Phil Tarr, M.D., the Melvin E. Carnahan Professor in Pediatrics and head of pediatric gastroenterology, is investigating whether necrotizing enterocolitis, a devastating gastrointestinal illness that primarily affects premature infants, is linked to microbes in the intestinal tract. The condition affects about 10 percent of premature babies, usually in the first month of life, and is fatal in 15 to 30 percent of cases. Tarr and his colleagues are collecting fecal samples from premature babies to identify and quantify differences between the microbial communities of the infants who develop the illness and those who do not. This information may provide a foundation for developing ways to prevent or cure the illness.

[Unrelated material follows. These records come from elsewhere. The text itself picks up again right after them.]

Lemma prepare_route_back k r : r ∈ routes d ->
  prepare_route parse_authority route_uuid (routes d) now k r = Ok (rewritten now r).
Proof using Hwf Hroutes.
  intros Hr. rewrite Forall_forall in Hroutes. destruct (Hroutes r Hr) as (n & En & E). unfold prepare_route. rewrite En.
  assert (n_key n = Route.key r) as Ek by (by rewrite <- E).
  rewrite (find_unique (routes d) _ r); [|done|by rewrite Ek, str_eqb_refl|].
  - unfold rewritten. do 2 f_equal. rewrite <- E at 3. done.
  - intros y Hy H%str_eqb_eq. apply same_key; [done..|]. congruence.
Qed.

Definition names (ids : gmap string Uuid) : Prop := forall r, r ∈ routes d -> ids !! Route.key r = Some (Route.id r).

Lemma prepare_routes_back doc : forall k ids, (forall r, r ∈ doc -> r ∈ routes d) -> names ids ->
  exists ids', prepare_routes parse_authority route_uuid (routes d) now k doc ids = Ok (rewritten now <$> doc, ids') /\ names ids'.
Proof using Hwf Hroutes.
  induction doc as [|r doc IH]; intros k ids Hin Hids; simpl; [by exists ids|].
  rewrite prepare_route_back by (apply Hin; by left). simpl.
  destruct (IH (S k) (<[Route.key (touched now r) := Route.id (touched now r)]> ids)) as (ids' & E & Hids').
  - intros x Hx. apply Hin. by right.
  - intros x Hx. destruct (decide (Route.key x = Route.key r)) as [E|E].
    + rewrite (same_key x r); [|done|apply Hin; by left|done]. destruct (touched_weaker now r) as (-> & -> & _). apply lookup_insert_eq.
    + rewrite lookup_insert_ne; [by apply Hids|]. destruct (touched_weaker now r) as (_ & -> & _). congruence.
  - rewrite E. by exists ids'.
Qed.

Lemma existing_names : names (existing_ids (routes d)).
Proof using Hwf.
  unfold existing_ids. intros r Hr. generalize (∅ : gmap string Uuid).
  assert (forall l, (forall x, x ∈ l -> x ∈ routes d) -> forall m : gmap string Uuid, r ∈ l \/ m !! Route.key r = Some (Route.id r) ->
    foldl (fun m r => <[Route.key r := Route.id r]> m) m l !! Route.key r = Some (Route.id r)) as H; [|intros m; apply H; auto].
  induction l as [|x l IH]; intros Hin m Hm; simpl; [by destruct Hm as [?%not_elem_of_nil|?]|].
  apply IH; [intros y Hy; apply Hin; by right|]. destruct (decide (Route.key x = Route.key r)) as [E|E].
  - right. rewrite E, lookup_insert_eq. do 2 f_equal. apply same_key; [apply Hin; by left|done|done].
  - rewrite lookup_insert_ne by done. destruct Hm as [[->|Hm]%elem_of_cons|Hm]; [done|by left|by right].
Qed.

Lemma prepare_node_back config ids k n key : names ids -> n ∈ nodes d -> portable_node config d n ->
  (exists r, by_id Route.id (Node.registry_route_id n) (routes d) = Some r /\ key = Route.key r) ->
  prepare_node net_contains lookup_host api url_to_string node_uuid config (list_nodes d) ids now k
    (exported_node key (get_node_max_concurrency d (Node.id n)) n)
  = Ok (renode now (fun n => get_node_max_concurrency d (Node.id n)) n).
Proof using Hwf.
  intros Hids Hn [Hname _ _ Hin Hc (v & Ev & Eu)] (r & Er & ->). apply by_id_Some in Er as [Hr Ei].
  unfold prepare_node. simpl. rewrite (Hids r Hr). simpl. rewrite Hin.
  assert (check_connect_target (node_input (exported_node (Route.key r) (get_node_max_concurrency d (Node.id n)) n) (Route.id r)) = Ok tt) as ->.
  { unfold check_connect_target. simpl. destruct (Node.connect_ip n) as [t|] eqn:E; [by apply Hc|done]. }
  rewrite Ev, Eu, Ei.
  assert (find_one (same_place (Node.registry_route_id n) (Node.url n)) (list_nodes d) = Some n) as ->.
  { apply find_unique.
    - unfold list_nodes. by rewrite sort_by_perm.
    - unfold same_place. by rewrite N.eqb_refl, str_eqb_refl.
    - intros y Hy H. unfold list_nodes in Hy. rewrite sort_by_perm in Hy.
      apply (apart_unique node_clash node_clash_sym (nodes d)); [apply (wf_nodes _ Hwf)|done|done|].
      rewrite node_clash_sym. unfold node_clash. by rewrite H, orb_true_r. }
  assert (normalize_connect_ip_type (Node.connect_ip_type n) = Ok (Node.connect_ip_type n)) as ->.
  { pose proof (wf_connect _ Hwf) as H. rewrite Forall_forall in H. specialize (H n Hn). unfold connect_type_ok in H.
    unfold normalize_connect_ip_type. apply orb_true_iff in H as [H|H]; apply str_eqb_eq in H; by rewrite H. }
  unfold renode, imported_node, reimported. simpl. by rewrite Hname.
Qed.

Lemma prepare_nodes_back config ids vs : names ids ->
  Forall (fun v => node v ∈ nodes d /\ portable_node config d (node v) /\
    max_concurrency v = get_node_max_concurrency d (Node.id (node v)) /\
    exists r, by_id Route.id (Node.registry_route_id (node v)) (routes d) = Some r /\ RouteSummary.key (route v) = Route.key r) vs ->
  forall k, prepare_nodes net_contains lookup_host api url_to_string node_uuid config (list_nodes d) ids now k (export_node <$> vs)
    = Ok (renode now (fun n => get_node_max_concurrency d (Node.id n)) <$> (node <$> vs)).
Proof using Hwf.
  intros Hids. induction 1 as [|v vs (Hn & Hp & Hm & Hr) _ IH]; intros k; simpl; [done|].
  assert (export_node v = exported_node (RouteSummary.key (route v)) (get_node_max_concurrency d (Node.id (node v))) (node v)) as ->
    by (unfold export_node, exported_node; by rewrite Hm).
  rewrite prepare_node_back by done. by rewrite IH.
Qed.

(** The document of well-formed tables passes the checks. *)
Lemma check_routes_back doc : forall keys, (forall r, r ∈ doc -> r ∈ routes d /\ Route.key r ∉ keys) -> NoDup (Route.key <$> doc) ->
  check_routes keys doc = Ok tt.
Proof using Hroutes.
  induction doc as [|r doc IH]; intros keys Hin Hnd; [done|]. simpl in *. apply NoDup_cons in Hnd as [Hr Hnd].
  destruct (Hin r (list_elem_of_here _ _)) as [Hd Hk]. rewrite bool_decide_eq_false_2 by done.
  rewrite Forall_forall in Hroutes. destruct (Hroutes r Hd) as (n & En & _).
  assert (forall s, is_empty (to_ascii_lowercase s) = is_empty s) as Hl by (by intros []).
  assert (is_empty (trim (Route.key r)) = false /\ is_empty (trim (Route.canonical_registry r)) = false) as [-> ->].
  { unfold normalize_input, normalize_identifier in En. simpl in En. split; rewrite <- Hl.
    - destruct (to_ascii_lowercase (trim (Route.key r))) ; [by simpl in En|done].
    - destruct (identifier _); [|done]. destruct (is_empty (trim (Route.name r)) || _); [done|]. unfold normalize_registry_authority in En.
      destruct (is_empty (to_ascii_lowercase (trim (Route.canonical_registry r)))); [done|done]. }
  simpl. apply IH; [|done]. intros x Hx. destruct (Hin x ltac:(by right)) as [? ?]. split; [done|].
  intros [E|?]%elem_of_cons; [|done]. apply Hr. rewrite <- E. by apply list_elem_of_fmap_2.
Qed.

Lemma check_nodes_back known l : Forall (fun x => auth_mode_known (x_auth_mode x) = true /\ 1 <= x_max_concurrency x <= 64 /\
  known (x_registry_route x) = true) l -> check_nodes known l = Ok tt.
Proof using Type.
  induction 1 as [|x l (Hm & Hc & Hk) _ IH]; simpl; [done|]. rewrite Hm, Hk, (proj2 (Z.ltb_ge _ _)), (proj2 (Z.ltb_ge 64 _)) by lia. done.
Qed.
End Prepare.

Lemma quiet_run {A} (p : program World A) w : obeys quiet p -> quiet w (run p w).2.
Proof using Type.
  intros Hp. destruct (run p w) as [a w'] eqn:E. apply (run_runs (fun _ _ => False)) in E.
  apply (runs_steps _ quiet) in E; [|done|done]. simpl. induction E as [|x y z [H1 H2] _ [H3 H4]]; [done|].
  split; congruence.
Qed.

(** What an export holds. *)
Lemma export_document w instant x w1 : db_wf (tables w) -> run (export instant) w = (Ok x, w1) ->
  app w1 = app w /\ tables w1 = tables w /\ format x = FORMAT /\ version x = 1 /\
  registry_routes x = list_routes (tables w) /\ is_some (x_settings x) = true /\
  exists vs, x_nodes x = export_node <$> vs /\ (node <$> vs) ≡ₚ nodes (tables w) /\
    Forall (fun v => max_concurrency v = get_node_max_concurrency (tables w) (Node.id (node v)) /\
      exists r, by_id Route.id (Node.registry_route_id (node v)) (routes (tables w)) = Some r /\ RouteSummary.key (route v) = Route.key r) vs.
Proof using Type.
  intros Hwf. unfold export_runtime, on_app, Settings.effective_config, node_views, list_views. cbn.
  destruct (Settings.overridden _ _ _ _) as [c|]; cbn; [|done].
  destruct (views_spec ln_1p (Settings.nr_policy (Settings.nodes (Settings.services (app w)))) instant (list_nodes (tables w)) (service w) Hwf)
    as (vs & s' & E & Hs & Hv).
  { intros n. unfold list_nodes. by rewrite sort_by_perm. }
  unfold tables in *. destruct w as [a s]. cbn in *. rewrite E. cbn. intros [= <- <-]. cbn. rewrite Hs. split_and!; try done.
  exists (sort_by view_order vs). split; [done|]. rewrite sort_by_perm. split.
  - assert (node <$> vs = list_nodes (db s)) as ->; [|unfold list_nodes; by rewrite sort_by_perm].
    clear -Hv. induction Hv as [|n v l vs [<- _] _ IH]; csimpl; [done|]. by rewrite IH.
  - apply Forall_forall. intros v Hv'. apply list_elem_of_lookup in Hv' as [k Hk].
    destruct (Forall2_lookup_r _ _ _ _ _ Hv Hk) as (n & _ & <- & ? & ?). done.
Qed.

Section Back.
Context (d : RegistryDb) (Hwf : db_wf d) (Hr : Forall portable_route (routes d)) (config : SecurityConfig) (now : Z).
Abbreviation limit := (fun n : Node.Model => get_node_max_concurrency d (Node.id n)).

Washington University’s Genome Center will also collaborate on two additional pilot demonstration projects. One probes the link between the skin microbiome and acne in a project led by researchers at the University of California at Los Angeles. The other examines the microbiome of the urethra in adolescent males and its relationship to puberty, sexual activity and sexually transmitted diseases.
The pilot demonstration projects will be reviewed after one year to assess their progress in showing a relationship between a particular disease and the microbiome of a body site. Projects with encouraging results may be selected for expansion and additional funding.
“Washington University is becoming a leader in a field that combines a high level of expertise in genome sequencing with physicians’ intimate knowledge of disease,” Weinstock says. “This large-scale effort will open doors in many areas of medicine to improve our understanding of good health and the treatment and prevention of disease.”
Washington University School of Medicine’s 2,100 employed and volunteer faculty physicians also are the medical staff of Barnes-Jewish and St. Louis Children’s hospitals. The School of Medicine is one of the leading medical research, teaching and patient care institutions in the nation, currently ranked third in the nation by U.S. News & World Report. Through its affiliations with Barnes-Jewish and St. Louis Children’s hospitals, the School of Medicine is linked to BJC HealthCare.